Being an accounting of the recent and continuing pandemic and its various circumstances, from the perspective of an inhabitant of the regions lately called the Lost Quarter. Dates unknown.

Day Three Hundred and Nine

It is odd to be living in a future you read about, or saw in movies. People often complain about the fact that the wondrous future – flying cars, robots, etc. – predicted in the Jetsons and other golden age science fiction has not come to pass. And it is true that future has not arrived. Progress capitalized has fallen. After this terrible year we know now that there are no guarantees of progress and better lives awaiting us sometime in the future.

But that was never the future of my childhood. I read Gibson, Sterling, Effinger and others, watched Blade Runner. Those are the futures we have received, whether we wanted them or not. Corporations with the power of states, doing what they please for unclear purposes. Cabals of criminals, politicians and businessman barely operating in the shadows, with tentacles seemingly everywhere. Endemic corruption making a mockery of the rule of law.

From the Forever Wars of the United States, fuelled by mercenaries at every level, to Russian and Saudi Arabian assassination squads, to drug cartels and Hollywood executives looking to stifle their secrets, we find ourselves in the time of the covert agent for hire. Our movies and fictions are filled with them, just as spies and government agents populated so much of Cold War art.

Every month seems to bring a new story of some facial recognition tech being piloted by police forces somewhere to further public surveillance of individual citizens. Through the Forever Wars it has become evident that all our communication is swallowed up by some entity, sitting on some server stack somewhere, likely never to be looked at. Hacking has become commonplace, an integral part of warfare, spying and politics. As are drones, which it seems will become ubiquitous soon in our everyday lives.  Artificial intelligence runs finance now and, if one believes the claims of its makers, it will soon be colonize other fields of business.

Information technology and the internet are such fundamental pieces of our lives that we don’t even notice them anymore. Whether it is social media, virtual reality, online meetings, smart phones, etc., etc. the online is just a part of ecosystem, the habitat we live in. We are all cyborgs now, forever connected to computers and machines that we rely on for our existence. Perhaps they aren’t integrated directly into our flesh at the moment, but it seems only a matter of time.
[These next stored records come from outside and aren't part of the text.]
(** The intervals of the loop, one after the other: every interval
    starts one frame after the end of the one before. *)
Fixpoint chain (start : Z) (points : list Z) (last_end : Z) (ls : list Z)
  : list (Z * Z * Z) :=
  match points, ls with
  | [], l :: _ => [(start, last_end, l)]
  | x :: rest, l :: ls' => (start, end_of x, l) :: chain (start_after x) rest last_end ls'
  | _, [] => []
  end.

End Resampling.

(** The frames below [m] hold labels of [labels], the frames from [m] on
    hold NaN. *)
Definition labelled_to (labels : list Z) (labels_video : list label) (m : Z) : Prop :=
  (forall j, 0 <= j < m -> j < Z.of_nat (length labels_video) ->
             exists l, get labels_video j = Some (Some l) /\ In l labels) /\
  (forall j, m <= j < Z.of_nat (length labels_video) -> get labels_video j = Some None).

(** Bio labels at 1000 Hz around one stimulus, and the rounding to 25 Hz
    written with whole numbers: 40 samples make a frame, and a sample
    halfway between two frames goes to the even one, as [np.round] has
    it. *)
Definition demo_bio_labels : list Z := repeat 0 100 ++ repeat 3 200 ++ repeat 0 100.

Definition demo_round (x : Z) : Z :=
  if x mod 40 <? 20 then x / 40
  else if 20 <? x mod 40 then x / 40 + 1
  else if Z.even (x / 40) then x / 40 else x / 40 + 1.
(** * The Docker Hub backend of Perceval

    A shallow embedding of [perceval/backends/core/dockerhub.py]: the
    connector [DockerHub], its REST client [DockerHubClient], and the
    properties of one fetch.

    Python values are modelled as they are at run time: a parsed JSON
    document is a tree whose objects are finite maps from strings, a
    timestamp is a binary64 float, an exception is a value that aborts
    the computation.  Input and output (the HTTP transport, the wall
    clock, the logger, the generator's [yield]) are made explicit as a
    trace of events threaded through a small state-and-error monad. *)

From Stdlib Require Import ZArith String Ascii List Floats.
From stdpp Require Import base option gmap strings pretty list fin_maps.

Set Warnings "-register-all".

Local Open Scope string_scope.
Local Open Scope list_scope.

(** ** Strings *)

(** [str.lstrip(c)], [str.rstrip(c)] and [str.strip(c)] for a single
    character [c]. *)
Fixpoint lstrip (c : ascii) (s : string) : string :=
  match s with
  | EmptyString => EmptyString
  | String a s' => if Ascii.eqb a c then lstrip c s' else s
  end.

Fixpoint rstrip (c : ascii) (s : string) : string :=
  match s with
  | EmptyString => EmptyString
  | String a s' =>
      match rstrip c s' with
      | EmptyString => if Ascii.eqb a c then EmptyString else String a EmptyString
      | r => String a r
      end
  end.

Definition strip (c : ascii) (s : string) : string := rstrip c (lstrip c s).

(** [sep.join(parts)]. *)
Fixpoint join (sep : string) (parts : list string) : string :=
  match parts with
  | [] => EmptyString
  | [p] => p
  | p :: rest => p +:+ sep +:+ join sep rest
  end.

(** [grimoirelab_toolkit.uris.urijoin], imported by the backend: every
    part loses its leading and trailing slashes and the parts are then
    joined with single slashes,
    ['/'.join(map(lambda x: str(x).strip('/'), args))]. *)
Definition urijoin (args : list string) : string :=
  join "/" (map (strip "/"%char) args).

(** A string that neither begins nor ends with a slash: [urijoin] leaves
    it as it is. *)
Definition slash_free_ends (s : string) : Prop := strip "/"%char s = s.

(** ** Module constants *)

Definition CATEGORY_DOCKERHUB_DATA : string := "dockerhub-data".

Definition DOCKERHUB_URL : string := "https://hub.docker.com/".
Definition DOCKERHUB_API_URL : string := urijoin [DOCKERHUB_URL; "v2"].

Definition DOCKER_OWNER : string := "library".
Definition DOCKER_SHORTCUT_OWNER : string := "_".

(** ** Values, exceptions and results *)

(** What [json.loads] returns: [None], a [bool], an [int], a [float], a
    [str], a [list] or a [dict] with string keys. *)
Inductive json : Type :=
| JNull
| JBool (b : bool)
| JInt (z : Z)
| JFloat (f : float)
| JStr (s : string)
| JList (l : list json)
| JDict (m : gmap string json).

(** The exceptions that can cross the backend. *)
Inductive exn : Type :=
| AttributeError (msg : string)
| TypeError (msg : string)
| KeyError (key : string)
| JSONDecodeError (msg : string)
| BackendError (cause : string)
| HTTPError (status : Z)
| ConnectionError (msg : string).

Inductive result (A : Type) : Type :=
| Ok (a : A)
| Raise (e : exn).
Arguments Ok {A} a.
Arguments Raise {A} e.

Definition result_bind {A B} (r : result A) (k : A → result B) : result B :=
  match r with
  | Ok a => k a
  | Raise e => Raise e
  end.

(** [obj[key]] for a string key. *)
Definition getitem (obj : json) (key : string) : result json :=
  match obj with
  | JDict m =>
      match m !! key with
      | Some v => Ok v
      | None => Raise (KeyError key)
      end
  | JList _ => Raise (TypeError "list indices must be integers or slices, not str")
  | JStr _ => Raise (TypeError "string indices must be integers")
  | _ => Raise (TypeError "object is not subscriptable")
  end.

(** [obj[key] = v] for a string key: only a [dict] accepts it, where the
    key is added, or its value replaced. *)
Definition setitem (obj : json) (key : string) (v : json) : result json :=
  match obj with
  | JDict m => Ok (JDict (<[key := v]> m))
  | JList _ => Raise (TypeError "list indices must be integers or slices, not str")
  | _ => Raise (TypeError "object does not support item assignment")
  end.

(** The two functions of the Python run time the backend calls on data:
    [json.loads] and the built-in [str]. *)
Class Runtime : Type := {
  json_loads : string → result json;
  py_str : json → string
}.

(** ** Requests, events and the environment *)

Inductive http_method : Type := GET | POST.

Record request : Type := {
  req_method : http_method;
  req_url : string;
  req_payload : option (list (string * string));
  req_headers : option (list (string * string))
}.

Record response : Type := {
  status_code : Z;
  text : string
}.

Inductive loglevel : Type := DEBUG | INFO.

(** What one run does to the outside, in the order it does it. *)
Inductive event : Type :=
| Log (level : loglevel) (msg : string)
| Http (req : request) (out : result response)
| Clock (t : float)
| Yield (item : json).

(** The outside of the backend: what the HTTP transport answers to a
    request, and what the wall clock shows after a given history. *)
Record Env : Type := {
  http : request → result response;
  utcnow : list event → float
}.

(** ** Computations *)

(** A computation runs on the events so far; it returns a value or raises,
    and extends the events. *)
Definition M (A : Type) : Type := list event → result A * list event.

Definition ret {A} (a : A) : M A := λ tr, (Ok a, tr).

Definition bind {A B} (m : M A) (k : A → M B) : M B :=
  λ tr, match m tr with
        | (Ok a, tr') => k a tr'
        | (Raise e, tr') => (Raise e, tr')
        end.

Definition raise {A} (e : exn) : M A := λ tr, (Raise e, tr).

Definition lift {A} (r : result A) : M A := λ tr, (r, tr).

Definition emit (ev : event) : M unit := λ tr, (Ok tt, tr ++ [ev]).

Notation "'let!' x ':=' m 'in' k" := (bind m (λ x, k))
  (at level 10, x name, m at level 100, k at level 200).
Notation "m '>>' k" := (bind m (λ _, k))
  (at level 100, k at level 200, right associativity).

(** [logger.info] and [logger.debug]. *)
Definition logger_info (msg : string) : M unit := emit (Log INFO msg).
Definition logger_debug (msg : string) : M unit := emit (Log DEBUG msg).

(** [yield item] of a generator that is run to its end. *)
Definition yield (item : json) : M unit := emit (Yield item).

(** [datetime_utcnow().timestamp()]. *)
Definition datetime_utcnow_timestamp (env : Env) : M float :=
  λ tr, let t := utcnow env tr in (Ok t, tr ++ [Clock t]).

(** The items a trace yielded, and the requests it sent. *)
Definition yielded (tr : list event) : list json :=
  omap (λ ev, match ev with Yield item => Some item | _ => None end) tr.

Definition requests (tr : list event) : list request :=
  omap (λ ev, match ev with Http req _ => Some req | _ => None end) tr.

(** How a computation ends when it starts after [tr], and the events it
    adds to [tr]. *)
Definition outcome {A} (m : M A) (tr : list event) : result A := fst (m tr).

Definition events_of {A} (m : M A) (tr : list event) : list event :=
  drop (length tr) (snd (m tr)).

(** ** The host framework *)

(** An archive of raw responses is known to the backend only as a handle
    that it passes on. *)
Inductive Archive : Type := ArchiveAt (path : string).

Module HttpClient.

(** Modelled from the spec: [perceval.client.HttpClient] is not among
    the sources.  Its constructor keeps the base URL, the archive and
    the replay flag it is given. *)
Record t : Type := {
  base_url : string;
  archive : option Archive;
  from_archive : bool
}.

Definition __init__ (base_url : string) (archive : option Archive)
    (from_archive : bool) : t :=
  {| base_url := base_url; archive := archive; from_archive := from_archive |}.

(** Modelled from the spec: [HttpClient.fetch(url, payload=None,
    headers=None, method=GET)] sends one request and returns the
    response, or fails with the error of the transport; the answer is
    the environment's. *)
Definition fetch (env : Env) (self : t) (url : string)
    (payload headers : option (list (string * string)))
    (method : http_method) : M response :=
  λ tr,
    let req := {| req_method := method; req_url := url;
                  req_payload := payload; req_headers := headers |} in
    let out := http env req in
    (out, tr ++ [Http req out]).

End HttpClient.

Module Backend.

(** Modelled from the spec: [perceval.backend.Backend] is not among the
    sources.  Its constructor keeps the origin, which identifies the
    data source, with the tag and the archive it is given. *)
Record t : Type := {
  origin : string;
  tag : option string;
  archive : option Archive
}.

Definition __init__ (origin : string) (tag : option string)
    (archive : option Archive) : t :=
  {| origin := origin; tag := tag; archive := archive |}.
It is not just a cyberpunk now, though. I think of the inoculations that are slowly trickling out into the world to combat the dread lord. His presence in the world, and his obscure origins, are the future too, one constantly imagined. The inoculations, developed using technology that would have seemed fantastical thirty, even twenty years ago, is also the future. In Star Trek it takes an episode to develop a cure for a disease, for us it was not much longer really. A few days in one case. The time has been testing the efficacy of the cures.

Science fiction is never about prediction, it is a way to look at the here and now through a different lens. If those futures have been realized in some way it is only because those writers noticed what was present and possible in the world. The future has always been here. It is up to us whether we choose to see it that way.